Part of the kernel is machine-independent code and part of it is machine-dependent code. The former is shared among the ports and the latter is different for each port. Some code is a hybrid of the two, such as the Motorola 68000-family code that is shared between only some ports.
The memory management unit (MMU) is a piece of hardware that translates virtual addresses to physical memory addresses and handles protection between process spaces. Sometimes the MMU is a separate chip that sits between the CPU and memory, and sometimes it is built into the CPU directly. There are MMU tables in memory that guide the MMU in its mapping.
There are two kinds of memory addresses. A physical address is used to access memory directly; that is, it is the address sent to the RAMs when accessing data. A virtual address goes through the MMU first and is translated to a (usually different) physical address. If the virtual address does not correspond to a physical address or if the operation on that section of memory is not allowed ( e.g., writing to memory that was mapped read-only), then the MMU will fault, causing the kernel to load a page from disk, allocate one from scratch, or terminate the program that caused the fault.

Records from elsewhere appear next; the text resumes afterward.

(** A worker disposes of the transfer it took. *)
Lemma sound_dispose G i out e u :
  held_engine G u e -> same_job u (outcome_transfer out) -> fits obj out (e_memory e) -> sound_engine G (dispose i out e).
Proof using Type.
  intros Hu Hj Hf. pose proof (fits_scratch _ _ Hf) as Hsc.
  destruct out as [t status text|t|t|t|t|t|due t|t]; cbn [dispose outcome_transfer fits] in *.
  2: by apply sound_discard, Hu.
  all: pose proof (held_job _ _ _ _ _ _ Hj Hsc Hu) as Hh; clear Hu Hj u; change (held_engine G t e) in Hh.
  - apply sound_start_closing; [done|apply Hf].
  - eapply join_loop_sound; [|done..]. intros l. unfold placed_loop. cbn. rewrite !map_app. cbn. solve_Permutation.
  - eapply join_loop_sound; [|done..]. intros l. unfold placed_loop. cbn. rewrite !map_app. cbn. solve_Permutation.
  - eapply join_loop_sound; [|done..]. intros l. unfold placed_loop. cbn. solve_Permutation.
  - apply (sound_perm G ((AtRest, t) :: placed e)); [|by apply sound_put]. unfold placed. cbn. solve_Permutation.
  - eapply join_loop_sound; [|done..]. intros l. unfold placed_loop. cbn. rewrite !map_app. cbn. solve_Permutation.
  - unfold queue_http. destruct (stop e); [apply sound_discard, Hh|].
    apply (sound_perm G ((AtRest, t) :: placed e)); [|by apply sound_put]. unfold placed. cbn. rewrite !map_app. cbn.
    solve_Permutation.
Qed.

(** *** The turns of an I/O loop *)

Lemma sound_take_http G i e : sound_engine G e -> sound_engine G (take_http i e).
Proof using Type.
  intros Hs. unfold take_http. destruct (loops e !! i) as [l|] eqn:Hi; [|done].
  set (e1 := e <| http_queue := _ |>). assert (Hi1 : loops e1 !! i = Some l) by done.
  destruct (placed_with_loop e1 i l Hi1) as (rest & H1 & H2).
  apply (sound_perm G (placed e)); [|done]. rewrite H2.
  assert (Hq : placed e ≡ₚ map (pair AtRest) (take (room_for l) (http_queue e)) ++ placed e1).
  { unfold placed, e1. cbn. rewrite <-(take_drop (room_for l) (http_queue e)) at 1. rewrite map_app. solve_Permutation. }
  rewrite Hq, H1. unfold placed_loop. cbn. rewrite !map_app. solve_Permutation.
Qed.

Lemma sound_due_retries G i now e : sound_engine G e -> sound_engine G (due_retries i now e).
Proof using Type.
  apply sound_with_loop. intros l. apply Permutation_submseteq. unfold placed_loop. cbn.
  rewrite (filter_partition_dec (fun r => r.1 <= now) (retry_queue l)) at 3. rewrite !map_app. solve_Permutation.
Qed.

Lemma sound_swap_resolving G i e : sound_engine G e -> sound_engine G (swap_resolving i e).
Proof using Type.
  apply sound_with_loop. intros l. apply Permutation_submseteq. unfold placed_loop. cbn. rewrite !map_app. solve_Permutation.
Qed.

Lemma keep_less {A} (f : A -> place * Transfer) (P : A -> bool) xs :
  map f (base.filter (fun x => P x) xs) ⊆+ map f xs.
Proof using Type. apply fmap_submseteq, sublist_submseteq, sublist_filter. Qed.

Lemma sound_discard_cancelled G i e : sound_engine G e -> sound_engine G (discard_cancelled_http i e).
Proof using Type.
  intros Hs. unfold discard_cancelled_http. destruct (loops e !! i) as [l|]; [|done].
  apply sound_discard_all, sound_with_loop; [|done]. intros k. unfold placed_loop. cbn. rewrite !map_map.
  repeat apply submseteq_app; try done; apply keep_less.
Qed.

Lemma sound_start G i env (prepared : bool) e t :
  held_engine G t e -> holds obj (if prepared then AtReady else AtRest) t (e_memory e) ->
  sound_engine G (if is_cancelled e t then discard t e else dispose i (start_transfer options env t prepared) e).
Proof using Type.
  intros Hh Hp. destruct (is_cancelled e t); [apply sound_discard, Hh|].
  pose proof (start_transfer_same options env t prepared) as [Hj _].
  by apply (sound_dispose G i _ e t); [| |apply start_transfer_fits].
Qed.

Lemma sound_restart_waiting G i env e : sound_engine G e -> sound_engine G (restart_waiting options i env e).
Proof using Type.
  intros Hs. unfold restart_waiting. destruct (loops e !! i) as [l|] eqn:Hi; [|done].
  destruct (waiting l) as [|t rest] eqn:Hw; [done|]. set (f := fun l : IoLoop => _).
  destruct (leave_loop_sound G i f e l AtReady t Hi) as [Hp Hh]; [|done|by apply (sound_start G i env true)].
  unfold f, placed_loop. cbn. rewrite Hw. cbn. solve_Permutation.
Qed.

Lemma sound_start_pending G i env e : sound_engine G e -> sound_engine G (start_pending options i env e).
Proof using Type.
  intros Hs. unfold start_pending. destruct (loops e !! i) as [l|] eqn:Hi; [|done].
  destruct (_ <? _)%nat; [|done]. destruct (pending l) as [|t rest] eqn:Hw; [done|]. set (f := fun l : IoLoop => _).
  destruct (leave_loop_sound G i f e l AtRest t Hi) as [Hp Hh]; [|done|by apply (sound_start G i env false)].
  unfold f, placed_loop. cbn. rewrite Hw. cbn. solve_Permutation.
Qed.

(** The active transfer at [j] leaves its loop. *)
Lemma leave_active_sound G i j e l t :
  loops e !! i = Some l -> active l !! j = Some t -> sound_engine G e ->
  holds obj AtActive t (e_memory e) /\ held_engine G t (with_loop i (fun l => l <| active := delete j (active l) |>) e).
Proof using Type.
  intros Hi Hj. apply (leave_loop_sound G i _ e l AtActive t Hi). unfold placed_loop. cbn.
  rewrite (delete_Permutation _ _ _ Hj) at 1. cbn. solve_Permutation.
Qed.

(** A callback: the transfer stays where it is. *)
Lemma sound_callback G i j f e :
  (forall l t, loops e !! i = Some l -> active l !! j = Some t -> holds obj AtActive t (e_memory e) ->
     let '(u, m, _) := f t (e_memory e) in
     same_job t u /\ holds obj AtActive u m /\ frame t (e_memory e) m) ->
  sound_engine G e -> sound_engine G (callback i j f e).
Proof using Type.
  intros Hf Hs. unfold callback. destruct (loops e !! i) as [l|] eqn:Hi; [|done].
  destruct (active l !! j) as [t|] eqn:Hj; [|done].
  destruct (leave_active_sound G i j e l t Hi Hj Hs) as [Hp Hh]. specialize (Hf l t eq_refl Hj Hp).
  destruct (f t (e_memory e)) as [[u m] n]. destruct Hf as (Hsame & Hu & Hfr).
  apply (sound_fewer G _ (batches e)); [by apply fewer_alter|].
  pose proof (held_job _ _ _ _ _ _ Hsame (ld_scratch _ _ _ (proj1 Hu)) (held_frame _ _ _ _ _ _ Hh Hfr)) as Hh2.
  refine (sound_perm G _ _ _ _ _ (sound_put G AtActive u _ _ m Hh2 Hu)).
  destruct (placed_with_loop e i l Hi) as (rest & _ & H2).
  transitivity (placed (with_loop i (fun l => l <| active := <[j:=u]> (active l) |>) e)); [|done].
  rewrite !H2.
  unfold placed_loop. cbn.
  assert (Hju : <[j:=u]> (active l) !! j = Some u) by (apply list_lookup_insert_eq; by eapply lookup_lt_Some).
  rewrite (delete_Permutation _ _ _ Hju), delete_insert_same. cbn. solve_Permutation.
Qed.

Lemma sound_body G i j data size count code clen e :
  (forall l t, loops e !! i = Some l -> active l !! j = Some t -> honest_body obj t data size count code) ->
  sound_engine G e -> sound_engine G (callback i j (on_body data size count code clen) e).
Proof using Type.
  intros Hb. apply sound_callback. intros l t Hl Ht Hp. cbn -[holds].
  pose proof (write_callback_holds obj t (e_memory e) data size count code clen Hp (Hb l t Hl Ht)) as [Hh Hf].
  split_and!; [apply write_callback_same|done|done].
Qed.

Lemma sound_header G i j f g k line size count now e :
  (forall l t, loops e !! i = Some l -> active l !! j = Some t -> stopped t = false) ->
  sound_engine G e -> sound_engine G (callback i j (on_header f g k line size count now) e).
Proof using Type.
  intros Hb. apply sound_callback. intros l t Hl Ht Hp. cbn -[holds].
  split_and!; [apply header_callback_same|apply header_callback_holds; eauto|apply frame_refl].
Qed.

Any executable binary program (both kernel and user) has three parts: the text, the data, and the bss. The text is the machine code and is usually mapped read-only so that the MMU will catch errant pointer writes. The data is the initialized data of a program and is stored with the text to make up the executable file. The bss (Block Started by Symbol) is not saved on disk and accounts for the uninitialized global variables of a program. In UNIX, when a program is loaded, space for the bss is allocated and initialized to zero. Although the program has no guarantee that the bss (and hence its uninitialized variables) is set to zero, this behavior of UNIX is not likely to ever be changed because most user programs would stop working. Be warned, however, that some other operating systems ( e.g., MS-DOS) do not clear the bss and assumptions about its contents at program startup make programs non-portable.